Although the number of putative GT members was considerably large, this was not surprising as the transfer of sugar moieties resulting in the formation of glycosidic bonds during the biosynthesis of disaccharides, oligosaccharides and polysaccharides involves the action of hundreds of different glycosyl transferases . Members of family 41 (one of the two most highly represented GT families in P. infestans) catalyze the glycosylation of proteins at asparagine residues while members of family 71 (E.C. 2.4.1*) have, in general, α-mannosyltransferase activity (but more than 200 specific activities can be found within this enzyme class). Perhaps, the most interesting members found within the GT superfamily are the four cellulose synthase genes (GT family 2), which represent a novel class and whose function has been recently characterized in depth . These genes are required for pathogenicity as evidenced by P. infestans inability to form functional appressoria when the genes were silenced through RNA interference . Even more intriguing is the presence of a fifth member of the GT family 2 that matches very strongly (E value = 0) the putative chitin synthase gene from Magnaporthe grisea.
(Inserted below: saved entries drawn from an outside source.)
Definition used_txs (c : ctx) : list ActiveTx := used_from (usedSlots c) 0 (activeTxs c).

Definition getOldestActiveTx (c : ctx) : TransactionID :=
  fold_left (fun oldest a => Z.min (at_id a) oldest) (used_txs c) DTS_INF.

Definition newTx (c : ctx) : result (TransactionID * ctx) :=
  let txn := nextTxID c in
  let c := with_nextTxID (u64 (txn + 1)) c in
  '(pos, slots) ← getSetFreePos (usedSlots c);
  l ← set_at (activeTxs c) (Z.to_nat pos)
        (mkActiveTx txn (replicate MAX_STATES_TOPO Active) (replicate MAX_TOPO_GRPS 0));
  Ok (txn, with_slots slots l c).

Definition getNewTS (c : ctx) : TransactionID * ctx :=
  (nextTxID c, with_nextTxID (u64 (nextTxID c + 1)) c).

Fixpoint reset_reads (topos : list nat) (txn : TransactionID) (c : ctx) : result ctx :=
  match topos with
  | [] => Ok c
  | t :: rest => c ← setReadCTS c txn t 0; reset_reads rest txn c
  end.

Definition removeTx (txn : TransactionID) (c : ctx) : result ctx :=
  c ← reset_reads (seq 0 MAX_TOPO_GRPS) txn c;
  pos ← getPosFromTxnID c txn;
  Ok (with_slots (unsetPos (usedSlots c) (Z.of_nat pos)) (activeTxs c) c).

Definition getLastCTS (c : ctx) (topo : nat) : result TransactionID :=
  g ← get_at (topoGrps c) topo; Ok g.2.

Definition setLastCTS (topo : nat) (txn : TransactionID) (c : ctx) : result ctx :=
  g ← get_at (topoGrps c) topo;
  l ← set_at (topoGrps c) topo (g.1, txn);
  Ok (with_topoGrps l c).

(** the scan for the smallest non-zero read snapshot of the used slots *)
Definition min_readCTS (c : ctx) : TransactionID :=
  fold_left (fun newMin a =>
    let rCTS := default 0 (at_read a !! 0%nat) in
    if negb (rCTS =? 0) && (rCTS <? newMin) then rCTS else newMin) (used_txs c) DTS_INF.

Definition recalcOldestVisible (txn : TransactionID) (c : ctx) : result (TransactionID * ctx) :=
  let min := oldestVisibleVersion c in
  if negb (min =? 0) then
    newMin ← (let newMin := min_readCTS c in
              if newMin =? DTS_INF then getLastCTS c 0 else Ok newMin);
    Ok (newMin, with_oldest (if min <? newMin then newMin else min) c)
  else
    newMin ← getLastCTS c 0;
    Ok (newMin, with_oldest newMin c).

Definition getOldestVisible (c : ctx) : TransactionID := oldestVisibleVersion c.

Definition registerState (tbl : tableref) (c : ctx) : result (nat * ctx) :=
  l ← set_at (regStates c) (numStates c) (Some tbl);
  Ok (numStates c, with_numStates (S (numStates c)) (with_regStates l c)).

Definition registerTopo (tbls : list Z) (c : ctx) : result (nat * ctx) :=
  l ← set_at (topoGrps c) (numGroups c) (tbls, 0);
  Ok (numGroups c, with_numGroups (S (numGroups c)) (with_topoGrps l c)).

Definition updateTopo (topo : nat) (tbls : list Z) (c : ctx) : result ctx :=
  g ← get_at (topoGrps c) topo;
  l ← set_at (topoGrps c) topo (tbls, g.2);
  Ok (with_topoGrps l c).

(** ** The bit scan *)

(** Isolating the lowest set bit: [n & -n] is a power of two, and it is the
    lowest set bit of [n]. *)
Lemma land_neg_lowbit (p : positive) :
  exists k, 0 <= k /\ Z.land (Zpos p) (- Zpos p) = 2^k /\
    Z.testbit (Zpos p) k = true /\ forall j, 0 <= j < k -> Z.testbit (Zpos p) j = false.
Proof.
  induction p as [p IH|p IH|].
  - exists 0. split; [lia|]. split; [|split; [done|intros; lia]].
    apply Z.bits_inj'. intros n Hn.
    replace (- Z.pos p~1) with (2 * Z.lnot (Z.pos p) + 1) by (unfold Z.lnot; lia).
    rewrite Z.land_spec, Z.pow_0_r.
    replace (Z.pos p~1) with (2 * Z.pos p + 1) by lia.
    destruct (decide (n = 0)) as [->|]; [by rewrite !Z.testbit_odd_0|].
    rewrite (Z.bits_above_log2 1) by (simpl; lia).
    replace n with (Z.succ (n - 1)) by lia.
    rewrite !Z.testbit_odd_succ, Z.lnot_spec by lia.
    by destruct (Z.testbit _ _).
  - destruct IH as (k & Hk & Heq & Hb & Hlow). exists (k + 1).
    replace (Z.pos p~0) with (2 * Z.pos p) by lia.
    split; [lia|]. split; [|split].
    + replace (- (2 * Z.pos p)) with (2 * - Z.pos p) by lia.
      rewrite !(Z.mul_comm 2), <- !(Z.shiftl_mul_pow2 _ 1) by lia.
      rewrite <- Z.shiftl_land, Heq, Z.shiftl_mul_pow2, Z.pow_add_r by lia. done.
    + replace (k + 1) with (Z.succ k) by lia. by rewrite Z.testbit_even_succ.
    + intros j Hj. destruct (decide (j = 0)) as [->|]; [apply Z.testbit_even_0|].
      replace j with (Z.succ (j - 1)) by lia. rewrite Z.testbit_even_succ by lia.
      apply Hlow. lia.
  - exists 0. split; [lia|]. split; [done|]. split; [done|]. intros; lia.
Qed.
Although no direct evidence exists favoring the presence of chitin in P. infestans cell wall, the existence of chitin synthase genes has been demonstrated in other oomycetes [54, 55], suggesting that chitin is indeed produced in these species. We have cloned this gene from both P. infestans and P. sojae and preliminary experiments indicate that the gene is expressed in cultures grown in vitro. Results from functional characterization assays will be published elsewhere.
For Phytophthora pathogenesis, however, the presence of multiple PL and CE putative members is highly significant, as both types of enzymes are involved in the degradation of cell wall components either by cleavage of the polysaccharide chains, which leads to the formation of a double bond at the resulting non-reducing end, or by catalysis of the acyl group removal from substituted saccharides, respectively . All but a very few of the PL genes found belong to families 1 and 3 (18 and 39 putative genes in P. infestans, respectively), and almost 40% of these putative genes have canonical or non-canonical secretion signals. Both of these families are involved in the degradation of the plant cell's middle lamella, either by hydrolysis of pectate (families 1 and 3) or its methyl ester, pectin (family 1). Families 4 and 10 of the CE superfamily have the largest numbers of members in P. infestans. The putative CE family 4 genes found (14) act on deacetylation of xylans, chitin, and peptidoglycans while the family 10 members (15) are esterases acting on non-carbohydrate substrates. Previous reports indicate that the cutinase gene family has undergone a notable expansion in P. sojae and P. ramorum . Members of this family (CE family 5) hydrolyze cutin, a polymer of hydroxy fatty acids that are usually C16 or C18 and contain up to three hydroxy groups. In P. infestans, the actual set of genes with true cutin hydrolase activity (E.C. 22.214.171.124) is equal to P. ramorum's (4) but relatively small compared to the number of these genes found in P. sojae (16). It is worth noting that, so far, no conclusive evidence has been found linking Phytophthora pathogenicity with cutinase activity.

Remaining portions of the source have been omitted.